(Entries taken from a collection)
(* ===== verification/VerbsLib.v ===== *)
(** The native side of the verbs binding, src/ibverbs/src/ibverbs/_ibverbs.pyx: the C
    integers and structures it fills, the functions of libibverbs, librdmacm and the
    mlx5 bridge that it calls (the class [Libibverbs]), and what their manual pages
    promise (the class [LibibverbsLaws]).

    A native object is known by its address, 0 being NULL.  The laws speak of the
    objects alive in the library ([live]) with the objects each was created from
    ([n_deps]), and of the library's memory being [intact]: a call promises to keep
    it intact only when its arguments are alive, so a program that keeps it intact
    for every library has passed no dead handle. *)

From S2P Require Import Prelude Bytes.
#[local] Open Scope Z_scope.

(** * C integers *)

Definition u8 (v : Z) : Z := v mod 2 ^ 8.
Definition u16 (v : Z) : Z := v mod 2 ^ 16.
Definition u32 (v : Z) : Z := v mod 2 ^ 32.
Definition u64 (v : Z) : Z := v mod 2 ^ 64.
(** [<int>v]: the 32-bit two's complement of [v]. *)
Definition i32 (v : Z) : Z := (v + 2 ^ 31) mod 2 ^ 32 - 2 ^ 31.

(** The conversion of a Python integer to a C type raises outside its range. *)
Definition to_uint (bits v : Z) : result Z :=
  if (0 <=? v) && (v <? 2 ^ bits) then Ok v else Raise OverflowError.
Definition to_int (v : Z) : result Z :=
  if (- 2 ^ 31 <=? v) && (v <? 2 ^ 31) then Ok v else Raise OverflowError.

(** [htonl] and [ntohl] on a little-endian host: the bytes of a 32-bit word in the
    other order. *)
Definition htonl (v : Z) : Z := be_val (le 4 v).
Definition ntohl (v : Z) : Z := be_val (le 4 v).
(** The endpoint's own call: it keeps the queue pair itself. *)
Lemma CMID_create_qp_safe r pd i : safe (CMID_create_qp r pd i).
Proof.
  intros s I. unfold CMID_create_qp, QP_wrap. do 15 step.
  eapply wp_mono; [by apply wp_queues| |done]. intros [[scq rcq] srq] t [-> Hq]. steps.
  pose proof (fill_fields _ _ _ _ _ _ H6) as Ha. destruct (Ha) as (A1 & A2 & A3).
  destruct (queues_alive _ _ _ _ _ I Hq) as (L1 & L2 & L3). cbn in L1, L2, L3.
  pose proof (law_cm_create_qp (cm_id o) (pd_pd o0) a (b_world s)) as Hlaw.
  apply wp_bind, wp_native. intros rc w Hf. rewrite Hf in Hlaw.
  assert (cm_id_qp (b_world s) (cm_id o) = 0) as Hnone by lia.
  specialize (Hlaw (inv_intact _ I) ltac:(eauto with verbs) Hnone ltac:(eauto with verbs)
    ltac:(congruence) ltac:(congruence) ltac:(by rewrite A3)).
  step. apply wp_check_rc.
  - intros ->. cbn in Hlaw. destruct Hlaw as [Hc Hh]. step. step. step. apply wp_new. step.
    eapply wp_update_at; [by apply lookup_insert_eq|done|]. step. cbn. unfold Inv. cbn.
    rewrite insert_insert_eq. eapply inv_create; [exact I| |done|done].
    eapply fits_qp; try done; [exact Hc|apply fresh_ref_new|]. eauto.
  - intros Hrc e. rewrite (proj2 (Z.eqb_neq _ _) Hrc) in Hlaw. by apply Inv_keeps.
Qed.

(** ** Posting *)

(** The address handles that requests use are open. *)
Definition ahs_open s (wrs : list SendWR) : Prop :=
  Forall (λ x, match sw_ah x with
               | Some r => ∃ a, b_heap s !! r = Some (OAH a) ∧ ah_ah a ≠ 0
               | None => True
               end) wrs.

WORK INSTRUCTION:
The answer must be an exact copy of every record above.

FINAL ANSWER:
(* ===== verification/VerbsLib.v ===== *)
(** The native side of the verbs binding, src/ibverbs/src/ibverbs/_ibverbs.pyx: the C
    integers and structures it fills, the functions of libibverbs, librdmacm and the
    mlx5 bridge that it calls (the class [Libibverbs]), and what their manual pages
    promise (the class [LibibverbsLaws]).

    A native object is known by its address, 0 being NULL.  The laws speak of the
    objects alive in the library ([live]) with the objects each was created from
    ([n_deps]), and of the library's memory being [intact]: a call promises to keep
    it intact only when its arguments are alive, so a program that keeps it intact
    for every library has passed no dead handle. *)

From S2P Require Import Prelude Bytes.
#[local] Open Scope Z_scope.

(** * C integers *)

Definition u8 (v : Z) : Z := v mod 2 ^ 8.
Definition u16 (v : Z) : Z := v mod 2 ^ 16.
Definition u32 (v : Z) : Z := v mod 2 ^ 32.
Definition u64 (v : Z) : Z := v mod 2 ^ 64.
(** [<int>v]: the 32-bit two's complement of [v]. *)
Definition i32 (v : Z) : Z := (v + 2 ^ 31) mod 2 ^ 32 - 2 ^ 31.

(** The conversion of a Python integer to a C type raises outside its range. *)
Definition to_uint (bits v : Z) : result Z :=
  if (0 <=? v) && (v <? 2 ^ bits) then Ok v else Raise OverflowError.
Definition to_int (v : Z) : result Z :=
  if (- 2 ^ 31 <=? v) && (v <? 2 ^ 31) then Ok v else Raise OverflowError.

(** [htonl] and [ntohl] on a little-endian host: the bytes of a 32-bit word in the
    other order. *)
Definition htonl (v : Z) : Z := be_val (le 4 v).
Definition ntohl (v : Z) : Z := be_val (le 4 v).
(** The endpoint's own call: it keeps the queue pair itself. *)
Lemma CMID_create_qp_safe r pd i : safe (CMID_create_qp r pd i).
Proof.
  intros s I. unfold CMID_create_qp, QP_wrap. do 15 step.
  eapply wp_mono; [by apply wp_queues| |done]. intros [[scq rcq] srq] t [-> Hq]. steps.
  pose proof (fill_fields _ _ _ _ _ _ H6) as Ha. destruct (Ha) as (A1 & A2 & A3).
  destruct (queues_alive _ _ _ _ _ I Hq) as (L1 & L2 & L3). cbn in L1, L2, L3.
  pose proof (law_cm_create_qp (cm_id o) (pd_pd o0) a (b_world s)) as Hlaw.
  apply wp_bind, wp_native. intros rc w Hf. rewrite Hf in Hlaw.
  assert (cm_id_qp (b_world s) (cm_id o) = 0) as Hnone by lia.
  specialize (Hlaw (inv_intact _ I) ltac:(eauto with verbs) Hnone ltac:(eauto with verbs)
    ltac:(congruence) ltac:(congruence) ltac:(by rewrite A3)).
  step. apply wp_check_rc.
  - intros ->. cbn in Hlaw. destruct Hlaw as [Hc Hh]. step. step. step. apply wp_new. step.
    eapply wp_update_at; [by apply lookup_insert_eq|done|]. step. cbn. unfold Inv. cbn.
    rewrite insert_insert_eq. eapply inv_create; [exact I| |done|done].
    eapply fits_qp; try done; [exact Hc|apply fresh_ref_new|]. eauto.
  - intros Hrc e. rewrite (proj2 (Z.eqb_neq _ _) Hrc) in Hlaw. by apply Inv_keeps.
Qed.

(** ** Posting *)

(** The address handles that requests use are open. *)
Definition ahs_open s (wrs : list SendWR) : Prop :=
  Forall (λ x, match sw_ah x with
               | Some r => ∃ a, b_heap s !! r = Some (OAH a) ∧ ah_ah a ≠ 0
               | None => True
               end) wrs.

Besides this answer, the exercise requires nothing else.